Private bodies such as the Roman Church are entitled to have an opinion and express it – just like the committee of a large golf club.
But the matter is for the people of Ireland – of all faiths and no faith to decide.
The Irish people should listen to the medics and scientists when deciding on the medical and scientific aspects.
They should listen to the lawyers on the legal aspects and the possibility of abuse of euthanasia.
The Roman Catholic bishops have lost ALL MORAL CREDIBILITY on all these matters as a result of the various forms of abuse and corruption they allowed to happen in Ireland since 1921. The Irish RCC is morally bereft on matters of public morals.
Like abortion, I personally fo not believe that euthanasia is a GOOD thing.
But it can sometimes be the lesser of two evils in some cases.
A number of years ago, a parishioner of mine, Rose, was diagnosed with Motor Nueron Disease – MND.
She went from being an elegant looking lady with wonderful cooking skills etc to being a skeleton drowning in her own saliva.
She woukd have liked to go before the worst of the MND came upon her but was disallowed by law.

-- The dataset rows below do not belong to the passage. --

(** Namespace, resource, name and subresource of a path below the version. *)
Record target := { t_namespace : string; t_resource : string; t_name : string; t_subresource : option string }.
Definition parse_target (parts : list string) : option target :=
  match parts with
  | [] => None
  | first :: rest =>
      match String.eqb first "namespaces", rest with
      | true, ns :: resource :: rest =>
          Some {| t_namespace := ns; t_resource := resource; t_name := hd "" rest; t_subresource := nth_error rest 1 |}
      | _, _ => Some {| t_namespace := ""; t_resource := first; t_name := hd "" rest; t_subresource := nth_error rest 1 |}
      end
  end.
Definition serve_methods (rq : Request) (gv : groupVersion) (namespace resourceName name : string) (description : apiResource)
    : act reply :=
  let not_allowed message := ret (failure 405 "MethodNotAllowed" message "") in
  let collection := String.eqb name "" in
  let method := rq_method rq in
  if String.eqb method "GET" then
    if collection then serve_list rq gv namespace description else get_object rq gv namespace resourceName name description
  else if String.eqb method "POST" then
    if collection then create rq gv namespace description else not_allowed "POST is supported only on resource collections"
  else if String.eqb method "PUT" then
    if collection then not_allowed "PUT requires a resource name" else update rq gv namespace resourceName name description
  else if String.eqb method "PATCH" then
    if collection then not_allowed "PATCH requires a resource name" else patch rq gv namespace resourceName name description
  else if String.eqb method "DELETE" then
    if collection then deleteCollection rq gv namespace description else delete rq gv namespace resourceName name description
  else ret (method_not_allowed "GET, POST, PUT, PATCH, DELETE" "method is not supported for this resource" "").
Definition serveResourcePath (rq : Request) (gv : groupVersion) (parts : list string) : act outcome :=
  match parse_target parts with
  | None => ret (replied (notFound rq))
  | Some t =>
      let namespace := t_namespace t in
      let resourceName := t_resource t in
      let name := t_name t in
      match t_subresource t with
      | Some subresource => reply_with (serveSubresource rq gv namespace resourceName name subresource)
      | None =>
          match described gv resourceName with
          | None => ret (replied (notFound rq))
          | Some description =>
              if negb (r_namespaced description) && negb (String.eqb namespace "") then
                ret (replied (failure 404 "NotFound" "the requested resource is not namespaced" ""))
              else if r_namespaced description && String.eqb namespace "" && negb (String.eqb name "") then
                ret (replied (failure 404 "NotFound" "named namespaced resources require a namespace in the request path" name))
              else if bool_decide (gv = metricsGroupVersion) then reply_with (serveMetrics rq description namespace name)
              else if bool_decide (gv = authorizationGroupVersion) then reply_with (serveAccessReview rq description)
              else if bool_decide (rq_query rq "watch" ∈ ["true"; "1"]) then
                if negb (String.eqb name "") || negb (String.eqb (rq_method rq) "GET") then
                  ret (replied (failure 400 "BadRequest" "watch is supported only on resource collections" ""))
                else serve_watch rq gv namespace resourceName
              else reply_with (serve_methods rq gv namespace resourceName name description)
          end
      end
  end.
(* ===== verification/ApiProps.v ===== *)
(** * The object handlers: properties

    Reads are reads, slots are given back, what each handler may write, and the
    contracts of [create], [update], [patch] and [delete]. *)
From S2P Require Import Prelude GoStrings GoCodec ConfigModel Value Json Names Selector Catalog Store StoreFacts StoreProps Listing World Controllers ControllerProps Seed SeedProps Patch JsonPatch Proto Request Api.

#[local] Set Warnings "-clear-no-such-hyp,-notation-for-abbreviation".
#[local] Open Scope string_scope.
#[local] Open Scope list_scope.
#[local] Open Scope Z_scope.

Create HintDb reading.

(** ** Reads *)
Section reads.
Context {EN : Env} {PW : Protowire} {YM : Yaml} (a : API).

(** An action that returns and leaves store, events and slots alone; it may
    read the clock. *)
Record same_world (w w' : world) : Prop := {
  sw_store : w_store w' = w_store w; sw_events : w_events w' = w_events w;
  sw_requests : w_requestSlots w' = w_requestSlots w; sw_lists : w_listSlots w' = w_listSlots w;
  sw_watches : w_watchSlots w' = w_watchSlots w;
}.
Definition pure_read {A} (m : act A) : Prop := forall w, same_world w (m w).1 /\ is_Some (m w).2.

Ireland is now a very diverse country and, thank God no longer under the spurs of the Roman church.
We are now also a country of atheists, agnostics, Muslims etc.
Currently I personally hold to the Christian belief that I should die when God calls me and I woukd hope to ride the bucking bronco to the end in companionship with Jesus Christ.
But I am totally opposed to one church, especially a totally corrupt one, imposing their doctrines on the whole people of Ireland.
In the drafting of an euthanasia bill I believe our government and their legal advisors should close every possible loop hole for abuse.
No citizen should ever feel they should have to choose euthanasia for family, economic, guilt or pressure reasons.
But those who do not to spend the last weeks or months of their lives in deep pain and distress should not be forced to do.
And Jesus does not want any of us to go through an ugly Calvary.
We believers know that Calvary has already been done on our behalf – and in a far more perfect fashion than we could ever do.
AND
We already have partial euthanasia in the firm of morphine and other drugs administered to us on our death beds.